Sowieso scheinen sie sich nicht viel zu sagen zu haben. Schnell wird hier gewahr, dass dort nicht viel Lebendiges ist, das an die Oberfläche gespült werden könnte. Das Schweigen zieht sich durch nahezu alle Bereiche des Privatlebens der Familie. Emotionale Regungen, gerade von Mutter und Tochter, wirken daher schon beinahe befremdlich. Anna schreibt Briefe an Georgs Eltern, die die ersten beiden Tage einleiten. Sie schildern die Geschehnisse im Leben der drei, so dass wir das im Folgenden zu Sehende zeitlich und thematisch einordnen können. Doch selbst hier bleibt sie durchgehend ruhig und sachlich.
1987
Annas Brief an Georgs Eltern verkündet nur gute Nachrichten. Georg wird auf einen anderen Posten versetzt, der bessere Aufstiegschancen verspricht, auch wenn sein neuer Vorgesetzter ihn als Konkurrenten sieht. Anna hat nach dem Tod ihrer Mutter geerbt, was eine Absicherung, ein finanzielles Sicherheitsnetz darstellt. Beim Abendessen ist Annas Bruder Alexander anwesend und bricht heulend zusammen. Alle verfallen um ihn herum in eine unbeteiligte Starre, bis seine Schwester ihn in den Arm nimmt.
Doch die Signale zuhause stehen auf Resignation, die Freude am Leben und soziale Wärme gehen allen irgendwie vollkommen ab. In der Schule behauptet Anna, plötzlich erblindet zu sein. Von ihrer Mutter kassiert sie dafür eine Ohrfeige, obwohl diese versprochen hatte, sie nicht zu schlagen. Es war ein Hilferuf nach Aufmerksamkeit, denn sie hatte in einem Zeitungsartikel von einem erblindeten Mädchen gelesen. Schon die Überschrift verkündete davon, dass dieses trotzdem glücklich sei, weil ihre Eltern ihr viel Liebe entgegen brächten.

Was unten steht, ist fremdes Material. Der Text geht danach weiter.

(* ===== verification/Kernel.v ===== *)
(** The calls the start-up code of the programs makes, as a trace.

    What the kernel answers is a function of the calls so far; a negative answer is a
    failure, as in C.  The invariant [stops] says that code goes on only while its
    calls succeed. *)

From S2P Require Export SockAddr.

(** * Calls *)

(** An address a socket is bound or connected to, with the fields in network order as
    the structure holds them. *)
Inductive address :=
  | Inet (port : Z) (addr : Z)
  | Local (path : string)
  | Link (protocol ifindex : Z) (haddr : list Z)
  | Raw (bytes : list Z).

Inductive call :=
  | Socket (domain type protocol : Z)
  | Setsockopt (fd level option : Z) (value : list Z)
  | Bind (fd : Z) (a : address)
  | Connect (fd : Z) (a : address)
  | Listen (fd backlog : Z)
  | Accept (fd : Z)
  | Fcntl (fd cmd arg : Z)
  | Put (fd : Z) (text : string) (* write *)
  | Getsockname (fd : Z)
  | Getpeername (fd : Z)
  | Close (fd : Z)
  | Unlink (path : string)
  | Mkstemp (template : string)
  | Signal (signo : Z)
  | Fork
  | Pipe
  | Exec (file : string) (args : list string)
  | Select (fds : list Z)
  | Send (fd : Z) (bytes : list Z)
  | ThreadCreate (start : string) (arg : Z)
  | Getsockopt (fd level option : Z)
  | Alarm (seconds : Z).

(** Constants of the platform (Linux). *)
Definition AF_LOCAL : Z := 1.
Definition PF_PACKET : Z := 17.
Definition SOCK_STREAM : Z := 1.
Definition SOCK_DGRAM : Z := 2.
Definition SOCK_RAW : Z := 3.
Definition SOL_SOCKET : Z := 1.
Definition SO_REUSEADDR : Z := 2.
Definition SO_DONTROUTE : Z := 5.
Definition SUN_PATH : nat := 108.
Definition LISTENQ : Z := 1024.
Definition ON : list Z := st32 1.

(** The calls so far with what they returned. *)
Definition trace : Type := list (call * Z).

(** * Making calls *)

Section calls.
Context (ask : trace → call → Z).

(** A call whose result the program does not look at. *)
Definition try (c : call) : M trace Z :=
  tr ← get;
  modify (λ tr, tr ++ [(c, ask tr c)]);;
  mret (ask tr c).

(** [if ((r = c) < 0) exit(1);] *)
Definition need (c : call) : M trace Z :=
  r ← try c;
  if r <? 0 then exit 1 else mret r.
End calls.

(** Code that makes no calls and keeps no state of its own. *)
Definition lift {St A} (m : M unit A) : M St A := λ s,
  match m tt with
  | Done a _ => Done a s
  | Exited c _ => Exited c s
  | Undefined u => Undefined u
  end.

Lemma lift_ret {St A} (a : A) (s : St) : lift (mret a) s = Done a s.
Proof. done. Qed.

(** * Traces of code that stops at the first failure *)

(** A call that succeeded, or one whose result is not looked at. *)
Definition good (e : call * Z) : Prop := 0 ≤ e.2 ∨ ∃ path, e.1 = Unlink path.
Definition failed (e : call * Z) : Prop := e.2 < 0.

(** [m] makes only good calls when it returns; when it exits, the last one may have
    failed, and the code is 1. *)
Definition stops {A} (m : M trace A) : Prop := ∀ tr,
  match m tr with
  | Done _ tr' => ∃ new, tr' = tr ++ new ∧ Forall good new
  | Exited c tr' => c = 1 ∧ ∃ new last, tr' = tr ++ new ++ last ∧ Forall good new ∧
                    (last = [] ∨ ∃ e, last = [e] ∧ failed e)
  | Undefined _ => True
  end.

Lemma stops_ret {A} (a : A) : stops (mret a).
Proof. intros tr. exists []. by rewrite app_nil_r. Qed.

Lemma stops_bind {A B} (m : M trace A) (k : A → M trace B) :
  stops m → (∀ a, stops (k a)) → stops (m ≫= k).
Proof.
  intros Hm Hk tr. unfold mbind, M_bind. specialize (Hm tr). destruct (m tr) as [a tr1|c tr1|u]; [|done..].
  destruct Hm as (new & -> & Hn). specialize (Hk a (tr ++ new)).
  destruct (k a (tr ++ new)) as [b tr2|c tr2|u]; [| |done].
  - destruct Hk as (new2 & -> & Hn2). exists (new ++ new2). rewrite app_assoc, Forall_app. done.
  - destruct Hk as (Hc & new2 & last & -> & Hn2 & Hl). split; [done|]. exists (new ++ new2), last.
    rewrite <- !app_assoc, Forall_app. done.
Qed.

Lemma stops_exit {A} : stops (A:=A) (exit 1).
Proof. intros tr. split; [done|]. exists [], []. rewrite !app_nil_r. auto. Qed.

Lemma stops_undef {A} u : stops (A:=A) (undef u).
Proof. by intros tr. Qed.

Lemma stops_if {A} (b : bool) (m1 m2 : M trace A) : stops m1 → stops m2 → stops (if b then m1 else m2).
Proof. by destruct b. Qed.

Lemma stops_when b m : stops m → stops (when b m).
Proof. intros Hm. apply stops_if; [done|apply stops_ret]. Qed.

Lemma stops_strcpy cap s : stops (strcpy cap s).
Proof. apply stops_if; [apply stops_ret|apply stops_undef]. Qed.

Lemma stops_of_opt {A} u (o : option A) : stops (of_opt u o).
Proof. destruct o; [apply stops_ret|apply stops_undef]. Qed.

(** Code that reads the state at most to pass it on. *)
Lemma stops_pure {A} (m : M trace A) :
  (∀ tr, match m tr with Done _ tr' => tr' = tr | Exited c tr' => c = 1 ∧ tr' = tr | Undefined _ => True end) →
  stops m.
Proof.
  intros Hm tr. specialize (Hm tr). destruct (m tr) as [a tr'|c tr'|u]; [| |done].
  - subst. exists []. by rewrite app_nil_r.
  - destruct Hm as [-> ->]. split; [done|]. exists [], []. rewrite !app_nil_r. auto.
Qed.

Lemma stops_lift {A} (m : M unit A) : (∀ c s s', m s = Exited c s' → c = 1) → stops (lift m).
Proof.
  intros Hm. apply stops_pure. intros tr. unfold lift. destruct (m tt) as [a s|c s|u] eqn:Hr; [done| |done].
  split; [by eapply Hm|done].
Qed.

Lemma need_unfold ask c (tr : trace) :
  need ask c tr = (if ask tr c <? 0 then exit 1 else mret (ask tr c)) (tr ++ [(c, ask tr c)]).
Proof. done. Qed.

Lemma stops_need ask c : stops (need ask c).
Proof.
  intros tr. rewrite need_unfold.
  destruct (Z.ltb_spec (ask tr c) 0).
  - split; [done|]. exists [], [(c, ask tr c)]. simpl. split_and!; [done|constructor|right; by eexists].
  - exists [(c, ask tr c)]. split; [done|]. constructor; [left; simpl; lia|constructor].
Qed.

Lemma stops_unlink ask path : stops (try ask (Unlink path)).
Proof.
  intros tr. exists [(Unlink path, ask tr (Unlink path))]. split; [done|].
  constructor; [right; by eexists|constructor].
Qed.

Create HintDb stops.
#[export] Hint Resolve stops_ret stops_bind stops_exit stops_undef stops_if stops_when stops_strcpy
  stops_of_opt stops_need stops_unlink : stops.

(** The text of an address needs no calls. *)
Lemma stops_rd {A} (l : list A) i : stops (rd l i).
Proof. apply stops_of_opt. Qed.
#[export] Hint Resolve stops_rd : stops.

(** Follow the structure of the code. *)
Ltac stops_tac :=
  repeat (cbv zeta; lazymatch goal with
  | |- ∀ _, _ => intro
  | |- stops (_ ≫= _) => apply stops_bind
  | |- stops (match ?o with _ => _ end) => destruct o
  | |- stops _ => solve [auto with stops]
  end).

Lemma stops_ntop4 src size : stops (inet_ntop4 src size).
Proof. unfold inet_ntop4. stops_tac. Qed.
#[export] Hint Resolve stops_ntop4 : stops.

Lemma stops_format src words best i ws tmp : stops (format_words src words best i ws tmp).
Proof.
  revert i tmp. induction ws as [|w ws IH]; intros i tmp; cbn [format_words]; [auto with stops|].
  unfold put_char, put_hex. stops_tac.
Qed.
#[export] Hint Resolve stops_format : stops.

Lemma stops_host sa salen : stops (Sock_ntop_host sa salen).
Proof.
  unfold Sock_ntop_host, sock_ntop_host, inet_ntop, inet_ntop6, SockAddr.sa_family, sin_addr, sin6_addr,
    unix_name, SockAddr.sun_path, field, put_char. stops_tac.
Qed.
#[export] Hint Resolve stops_host : stops.

(** * A kernel that serves every call *)

(** Running a call of a kernel that does not fail. *)
Lemma need_run ask c (tr : trace) :
  0 ≤ ask tr c → need ask c tr = Done (ask tr c) (tr ++ [(c, ask tr c)]).
Proof.
  intros H. rewrite need_unfold. by destruct (Z.ltb_spec (ask tr c) 0); [lia|].
Qed.

Lemma try_run ask c (tr : trace) : try ask c tr = Done (ask tr c) (tr ++ [(c, ask tr c)]).
Proof. done. Qed.

Lemma need_inv ask c (tr : trace) r tr' :
  need ask c tr = Done r tr' → r = ask tr c ∧ 0 ≤ r ∧ tr' = tr ++ [(c, r)].
Proof. rewrite need_unfold. destruct (Z.ltb_spec (ask tr c) 0); [done|]. by intros [= <- <-]. Qed.

(** The calls of code on a kernel that serves every call, one after the other. *)
Section serving.
Context (ask : trace → call → Z) (Hask : ∀ tr c, 0 ≤ ask tr c).

Lemma need_step {A} c (k : Z → M trace A) (tr : trace) :
  ∃ r, 0 ≤ r ∧ (need ask c ≫= k) tr = k r (tr ++ [(c, r)]).
Proof. exists (ask tr c). split; [done|]. by rewrite (bind_Done _ _ _ _ _ (need_run ask c tr (Hask _ _))). Qed.

Lemma try_step {A} c (k : Z → M trace A) (tr : trace) :
  ∃ r, 0 ≤ r ∧ (try ask c ≫= k) tr = k r (tr ++ [(c, r)]).
Proof. by exists (ask tr c). Qed.
End serving.

(** Run the next call of a kernel that serves every call ([Hask]). *)
Ltac serve Hask :=
  match goal with
  | |- context [(need ?ask ?c ≫= ?k) ?tr] =>
      let r := fresh "r" in let Hr := fresh "Hr" in destruct (need_step ask Hask c k tr) as (r & Hr & ->)
  | |- context [(try ?ask ?c ≫= ?k) ?tr] =>
      let r := fresh "r" in let Hr := fresh "Hr" in destruct (try_step ask Hask c k tr) as (r & Hr & ->)
  end; cbv beta.

(** The calls made are good; one of them is in the trace. *)
Ltac goods := repeat (apply Forall_app; split); repeat (apply Forall_cons; split; [left; simpl; auto|]); try apply Forall_nil_2.
Ltac in_trace := eexists; rewrite ?elem_of_app, ?list_elem_of_singleton; eauto 20.

(** A kernel and an address for examples. *)
Definition serving (tr : trace) (c : call) : Z := 3 + Z.of_nat (length tr).
Definition quad_sa (a b c d : Z) : list Z := sockaddr_in 0 [a; b; c; d] (replicate 8 0).

Lemma serving_ok tr c : 0 ≤ serving tr c.
Proof. unfold serving. lia. Qed.
(** [tcp_connect] and [udp_connect] try the addresses in the order of getaddrinfo: every
    address before the one they return a socket for was refused. *)
Theorem connects_to_first_address ask getaddrinfo (host serv : string) (h : hints) (tr : trace) :
  match sock_of getaddrinfo host serv h (connect_attempt ask) tr with
  | Done (fd, ai) tr' => ∃ before after segs,
      getaddrinfo host serv h = Some (before ++ ai :: after) ∧ Forall2 refused before segs ∧
      tr' = tr ++ concat segs ++ [(Socket (ai_family ai) (ai_socktype ai) (ai_protocol ai), fd); (Connect fd (Raw (ai_addr ai)), 0)]
  | _ => True
  end.
Proof.
  unfold sock_of. destruct (getaddrinfo host serv h) as [res|]; [|done].
  assert (Hloop : ∀ tr, match try_addrs (connect_attempt ask) res tr with
    | Done (Some (fd, ai)) tr' => ∃ before after segs, res = before ++ ai :: after ∧ Forall2 refused before segs ∧
        tr' = tr ++ concat segs ++ [(Socket (ai_family ai) (ai_socktype ai) (ai_protocol ai), fd); (Connect fd (Raw (ai_addr ai)), 0)]
    | _ => True end).
  { clear tr. induction res as [|ai res IH]; intros tr; [done|]. cbn [try_addrs].
    set (s := Socket (ai_family ai) (ai_socktype ai) (ai_protocol ai)).
    change (connect_attempt ask ai) with (sockfd ← try ask s; if sockfd <? 0 then mret None else
      (r ← try ask (Connect sockfd (Raw (ai_addr ai)));
       if r =? 0 then mret (Some sockfd) else need ask (Close sockfd);; mret (M:=M trace) None)).
    rewrite <- bind_assoc_M, (bind_Done _ _ _ _ _ (try_run ask s tr)).
    assert (Hnext : ∀ calls, refused ai calls → match try_addrs (connect_attempt ask) res (tr ++ calls) with
      | Done (Some (fd, ai')) tr' => ∃ before after segs, ai :: res = before ++ ai' :: after ∧ Forall2 refused before segs ∧
          tr' = tr ++ concat segs ++ [(Socket (ai_family ai') (ai_socktype ai') (ai_protocol ai'), fd); (Connect fd (Raw (ai_addr ai')), 0)]
      | _ => True end).
    { intros calls Hc. specialize (IH (tr ++ calls)).
      destruct (try_addrs _ _ _) as [[[fd ai']|] tr'|c tr'|u]; [|done..]. destruct IH as (b & a & segs & -> & Hb & ->).
      exists (ai :: b), a, (calls :: segs). split_and!; [done|by constructor|]. cbn [concat]. by rewrite <- !app_assoc. }
    destruct (Z.ltb_spec (ask tr s) 0) as [Hs|Hs]; [rewrite bind_ret; apply Hnext; left; by eexists|].
    rewrite <- bind_assoc_M, (bind_Done _ _ _ _ _ (try_run ask _ _)). set (fd := ask tr s) in *.
    match goal with |- context [ask ?t (Connect fd ?a)] => set (r := ask t (Connect fd a)) end.
    destruct (Z.eqb_spec r 0) as [Hr|Hr].
    - rewrite bind_ret. cbn [mret M_ret]. rewrite Hr. exists [], res, []. split_and!; [done|constructor|]. by rewrite <- app_assoc.
    - rewrite <- bind_assoc_M. unfold mbind at 1, M_bind at 1. rewrite need_unfold. destruct (_ <? 0); [done|]. cbn [mret M_ret].
      rewrite bind_ret, <- !app_assoc. apply Hnext. right. by eexists _, _, _. }
  destruct res as [|ai res]; [done|]. specialize (Hloop tr). revert Hloop. unfold mbind, M_bind.
  destruct (try_addrs _ _ tr) as [[[fd ai']|] tr'|c tr'|u]; [|done..].
  intros (b & a & segs & -> & Hseg & Htr). by exists b, a, segs.
Qed.
(* ===== verification/AddrInfo.v ===== *)
(** The library's own getaddrinfo (unpv13e/libgai: getaddrinfo.c, ga_aistruct.c,
    ga_clone.c, ga_echeck.c, ga_nsearch.c, ga_port.c, ga_serv.c, ga_unix.c,
    freeaddrinfo.c), which it has for systems without one: the list of structures it
    builds in memory, and the list it stands for.  The constants are those of
    libgai/addrinfo.h; IPv4, IPv6 and UNIXdomain are defined. *)

From S2P Require Export SockAddr UnpSock Memory.

Definition AI_CANONNAME : Z := 2.
Definition AI_CLONE : Z := 4.
Definition EAI_ADDRFAMILY : Z := 1.
Definition EAI_AGAIN : Z := 2.
Definition EAI_BADFLAGS : Z := 3.
Definition EAI_FAIL : Z := 4.
Definition EAI_FAMILY : Z := 5.
Definition EAI_MEMORY : Z := 6.
Definition EAI_NODATA : Z := 7.
Definition EAI_NONAME : Z := 8.
Definition EAI_SERVICE : Z := 9.
Definition EAI_SOCKTYPE : Z := 10.
Definition EAI_SYSTEM : Z := 11.

(** [h_errno] (netdb.h). *)
Definition HOST_NOT_FOUND : Z := 1.
Definition TRY_AGAIN : Z := 2.
Definition NO_RECOVERY : Z := 3.
Definition NO_DATA : Z := 4.

(** struct addrinfo as it lies in memory; [None] is NULL. *)
Record ai_node := mk_ai_node {
  an_flags : Z;
  an_family : Z;
  an_socktype : Z;
  an_protocol : Z;
  an_addrlen : Z;
  an_canonname : option nat;
  an_addr : option nat;
  an_next : option nat
}.

(** The members of the hints that are not 0. *)
Record ga_hints := mk_ga_hints {
  h_flags : Z;
  h_family : Z;
  h_socktype : Z;
  h_protocol : Z
}.

(** struct hostent *)
Record hostent := mk_hostent {
  h_name : string;
  h_addrtype : Z;
  h_addr_list : list (list Z)
}.

(** * Memory *)

(** [malloc] and [calloc], which return NULL when there is no memory. *)
Class Heap := {
  malloc_at : mem ai_node → option nat;
  malloc_fresh : ∀ h a, malloc_at h = Some a → h !! a = None
}.

(** The memory, and the files that were unlinked. *)
Record world := mk_world { heap : mem ai_node; unlinked : list string }.

Definition on_heap {A} (m : M (mem ai_node) A) : M world A := λ w,
  match m (heap w) with
  | Done a h => Done a (mk_world h (unlinked w))
  | Exited c h => Exited c (mk_world h (unlinked w))
  | Undefined u => Undefined u
  end.

Definition node_at (a : nat) : M (mem ai_node) ai_node :=
  b ← block_at a; match b with Node n => mret n | _ => undef BadPointer end.
Definition bytes_at (a : nat) : M (mem ai_node) (list Z) :=
  b ← block_at a; match b with Bytes bs => mret bs | _ => undef BadPointer end.
Definition set_node (a : nat) (f : ai_node → ai_node) : M (mem ai_node) unit := n ← node_at a; set_block a (Node (f n)).

(** [bs] are written [off] bytes into the block at [p]. *)
Definition put_bytes (p : option nat) (off : nat) (bs : list Z) : M (mem ai_node) unit :=
  p ← of_opt NullDeref p; sa ← bytes_at p; sa ← put_field sa off bs; set_block p (Bytes sa).

Definition with_next (q : option nat) (n : ai_node) : ai_node :=
  mk_ai_node (an_flags n) (an_family n) (an_socktype n) (an_protocol n) (an_addrlen n) (an_canonname n) (an_addr n) q.
Definition with_addr (len : Z) (p : nat) (n : ai_node) : ai_node :=
  mk_ai_node (an_flags n) (an_family n) (an_socktype n) (an_protocol n) len (an_canonname n) (Some p) (an_next n).
Definition with_canon (c : option nat) (n : ai_node) : ai_node :=
  mk_ai_node (an_flags n) (an_family n) (an_socktype n) (an_protocol n) (an_addrlen n) c (an_addr n) (an_next n).
Definition with_socktype (t : Z) (n : ai_node) : ai_node :=
  mk_ai_node (an_flags n) (an_family n) t (an_protocol n) (an_addrlen n) (an_canonname n) (an_addr n) (an_next n).

Section gai.
Context `{Heap}.

Definition malloc (b : block ai_node) : M (mem ai_node) (option nat) :=
  h ← get;
  match malloc_at h with
  | None => mret None
  | Some a => modify (λ h, <[a := b]> h);; mret (Some a)
  end.

Definition zero_node : ai_node := mk_ai_node 0 0 0 0 0 None None None.
Definition calloc_node : M (mem ai_node) (option nat) := malloc (Node zero_node).
Definition strdup (s : string) : M (mem ai_node) (option nat) := malloc (Bytes (str_bytes s ++ [0])).

(** * ga_aistruct.c *)

(** The head of the list, and the pointer that is assigned next: to the head ([None]), or
    to the member [ai_next] of the last structure. *)
Record ai_list := mk_ai_list { aihead : option nat; aipnext : option nat }.

(** [**paipnext = ai; *paipnext = &ai->ai_next;] *)
Definition link_ai (l : ai_list) (ai : nat) : M (mem ai_node) ai_list :=
  match aipnext l with
  | None => mret (mk_ai_list (Some ai) (Some ai))
  | Some a => set_node a (with_next (Some ai));; mret (mk_ai_list (aihead l) (Some ai))
  end.

(** The members every structure gets. *)
Definition fill_node (hints : ga_hints) (family : Z) (n : ai_node) : ai_node :=
  mk_ai_node (if h_socktype hints =? 0 then Z.lor (an_flags n) AI_CLONE else an_flags n) family (h_socktype hints)
    (h_protocol hints) (an_addrlen n) (an_canonname n) (an_addr n) (an_next n).

(** A socket address of [size] bytes; [n] bytes of [addr] are copied to [off]. *)
Definition fill_addr (ai : nat) (family : Z) (size off : nat) (addr : list Z) (n : nat) : M (mem ai_node) Z :=
  r ← malloc (Bytes (replicate size 0));
  match r with
  | None => mret EAI_MEMORY
  | Some p =>
      put_bytes (Some p) 0 (st16 family);;
      bs ← field addr 0 n;
      put_bytes (Some p) off bs;;
      set_node ai (with_addr (Z.of_nat size) p);;
      mret 0
  end.

Definition sizeof_un : nat := 110.

(** The structure is linked and gets its members (the part ga_aistruct1 of the file). *)
Definition ga_aistruct1 (l : ai_list) (hints : ga_hints) (family : Z) : M (mem ai_node) (option (nat * ai_list)) :=
  r ← calloc_node;
  match r with
  | None => mret None
  | Some ai => l ← link_ai l ai; set_node ai (fill_node hints family);; mret (Some (ai, l))
  end.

Der erste Tag scheint noch gespickt mit Ereignissen, die den Anschein von Lebendigkeit innerhalb der kleinen Familiengemeinschaft erwecken. Die Erbschaft nach dem Tod von Annas Mutter, der Zusammenbruch Alexanders, Georgs rosige Zukunftsaussichten und auch die Lüge Evis – all das zeugt von einer gewissen Dynamik.
1988
Der zweite Tag beginnt mit einem leidenschaftslosen Sexualakt des Ehepaares. Danach erheben sich alle und bereiten sich stumm auf den bevorstehenden Tag vor. Es folgt ein zweiter Brief. Doch wissen wir nun, dass der positive, wenn auch sachlich gehaltene Grundton trügt. Zwar manifestiert Georg seine neue Stellung in der Firma, seinen Aufstieg. Auch Alexander scheint in Form gebracht, doch er wird nur erwähnt. Er spielt von nun an keine Rolle mehr. Es stellt sich folgend merklich ein Gefühl der Stagnation ein, jeder von ihnen scheint nur noch auf das Leben um sie herum zu reagieren.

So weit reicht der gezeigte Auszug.